General payment terms include mobilisation advance, monthly progress payments with a credit period ranging from 45 to 90 days and certain retention money to be released at the end of the project. In some cases retentions are substituted with bank/corporate guarantees. The Company has a detailed review mechanism of overdue customer receivables at various levels within organisation to ensure proper attention and focus for realisation.
Cash and cash equivalents and deposits with banks
The Company has banking operations with highly rated banks including scheduled banks which are owned by Government of India and Private Sector Banks. The risk of default with government controlled entities is considered to be insignificant.
Provision for expected credit losses
Loss Allowance is measured using the expected credit loss model on assets where the probability of default is high and the counter party's capacity to meet the obligations is not strong using the expected credit loss model. The Company has assets where the counter- parties have sufficient capacity to meet the obligation and where the risk of default is very low. Assets are written off when there is no reasonable expectation of recovery, such as debtor declaring bankruptcy or failing to engage in a repayment plan with the Company.
Where loans or receivables have been written off, the Company continues to engage in enforcement activity to attempt to recover the receivable due. Where recoveries are made, these are recognised in profit or loss.
Liquidity risk
Liquidity risk is the risk that the Company will encounter difficulty in meeting the obligations associated with its financial liabilities that are settled by delivering cash or another financial asset. The Company's approach to managing liquidity is to ensure, as far as possible, that it will always have sufficient liquidity to meet its liabilities when due, under both normal and stressed conditions, without incurring unacceptable losses or risking damage to the Company's reputation.
The Company manages liquidity risk through cash credit limits and undrawn borrowing facilities by continuously monitoring forecast and actual cash flows.
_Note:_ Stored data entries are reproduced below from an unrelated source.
(** * Ezkl-ML: the EZKL pipeline driver and the model-preparation scripts

    A shallow embedding of
      - [src/ezkl/script/run_ezkl.py]      (module [RunEzkl]),
      - [src/ezkl/create_model.py]         (module [CreateModel]),
      - [src/ezkl/script/create_model.py]  (module [ScriptCreateModel]),
    over a small model of the Python process they run in (module [Py]).

    The scripts are sequences of calls into the operating system and into
    libraries (os.chdir, subprocess.run, json.loads, torch, open).  What those
    calls answer is not decided by the scripts: it is collected in a record
    [World], and every theorem quantifies over it.  A run produces a log of
    the calls made and of the lines printed, and an exit status.

    How argparse reads the command line of run_ezkl.py is taken from outside
    as well: [RunEzkl.main] starts from the answer of [parse_args] (the
    namespace, the help, or a rejection), and [RunEzkl.run] is the run once
    the namespace is there.  Outside the model: failures of [print], and
    signals delivered to the interpreter itself. *)

From Stdlib Require Import String Ascii List ZArith Bool Lia Floats.
Import ListNotations.
Set Warnings "-inexact-float,-register-all".
Local Open Scope string_scope.
Local Open Scope list_scope.
Definition is_dml (sql : string) : bool :=
  match lstrip_sql InCode sql with
  | Some s =>
      starts_with_ci "INSERT" s || starts_with_ci "UPDATE" s
      || starts_with_ci "DELETE" s || starts_with_ci "REPLACE" s
  | None => false
  end.

(** [conn.commit()], [conn.rollback()], [conn.close()] *)
Definition conn_commit (h : nat) (w : World) : dres unit * World :=
  on_open_handle h w (fun hd w' =>
    match h_tx hd with
    | None => (DOk (), w')
    | Some db' =>
        (DOk (), mkWorld (<[h := with_tx hd None]> (handles w')) db' (faults w')
                         (history w'))
    end).

Definition conn_rollback (h : nat) (w : World) : dres unit * World :=
  on_open_handle h w (fun hd w' => (DOk (), set_handle h (with_tx hd None) w')).

Definition conn_close (h : nat) (w : World) : dres unit * World :=
  match handles w !! h with
  | None => (DOk (), w)
  | Some hd =>
      match pop_fault w with
      | (Some m, w') => (DErr m, w')
      | (None, w') =>
          (DOk (),
           set_handle h (mkHandle (h_path hd) (h_timeout hd) (h_check_same_thread hd)
                                  (h_row_factory hd) true None) w')
      end
  end.

(** ** The object and its monad *)

(** The fields of a [SQLiteDB] object, the world it runs in, and the records
    it has passed to its logger, oldest first.  [timeout] is a Python float
    that the class only hands on to [sqlite3.connect]; it is kept as a
    rational. *)
Record State : Type := mkState {
  db_path : string;
  timeout : QArith_base.Q;
  check_same_thread : bool;
  connection : option nat;
  world : World;
  log : list (level * string)
}.

Definition set_connection_of (c : option nat) (s : State) : State :=
  mkState (db_path s) (timeout s) (check_same_thread s) c (world s) (log s).

Definition set_world_of (w : World) (s : State) : State :=
  mkState (db_path s) (timeout s) (check_same_thread s) (connection s) w (log s).

Definition add_log (l : level) (msg : string) (s : State) : State :=
  mkState (db_path s) (timeout s) (check_same_thread s) (connection s) (world s)
          (log s ++ [(l, msg)])%list.

Inductive outcome (A : Type) : Type :=
| Return (a : A)
| Raise (e : exn).
Arguments Return {A} a.
Arguments Raise {A} e.

Definition M (A : Type) : Type := State -> outcome A * State.

Definition ret {A} (a : A) : M A := fun s => (Return a, s).

Definition raise {A} (e : exn) : M A := fun s => (Raise e, s).

Definition bind {A B} (m : M A) (k : A -> M B) : M B := fun s =>
  match m s with
  | (Return a, s') => k a s'
  | (Raise e, s') => (Raise e, s')
  end.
The Company's treasury department is responsible for managing the short term and long term liquidity requirements of the Company. Typically the Company ensures that it has sufficient cash on demand to meet expected operational expenses for a period of 60 days, including the servicing of financial obligations, this excludes the potential impact of extreme circumstances that cannot reasonably be predicted, such as natural disasters.
Market risk
Market risk is the risk that changes in market prices, such as foreign exchange rates, interest rates and equity prices will affect the Company's income or the value of its holdings of financial instruments. The objective of market risk management is to manage and control market risk exposures within acceptable parameters, while optimising the return.
Interest rate risk
The Company's exposure to changes in interest rates relates primarily to the Company's outstanding floating rate debt. While most of the Company's outstanding debt in local currency is on fixed rate basis and hence not subject to interest rate risk.
47. (a) The final dividend proposed in the previous year, declared and paid by the company during the year is in
accordance with Section 123 of the Act, as applicable.
(b) The Board of Director of the Company have proposed final dividend for the year, which is subject to the approval of the members at the ensuing Annual General Meeting. The amount of dividend proposed is in accordance with Section 123 of the Act, as applicable.
48. Previous year's figures have been regrouped and rearranged wherever necessary.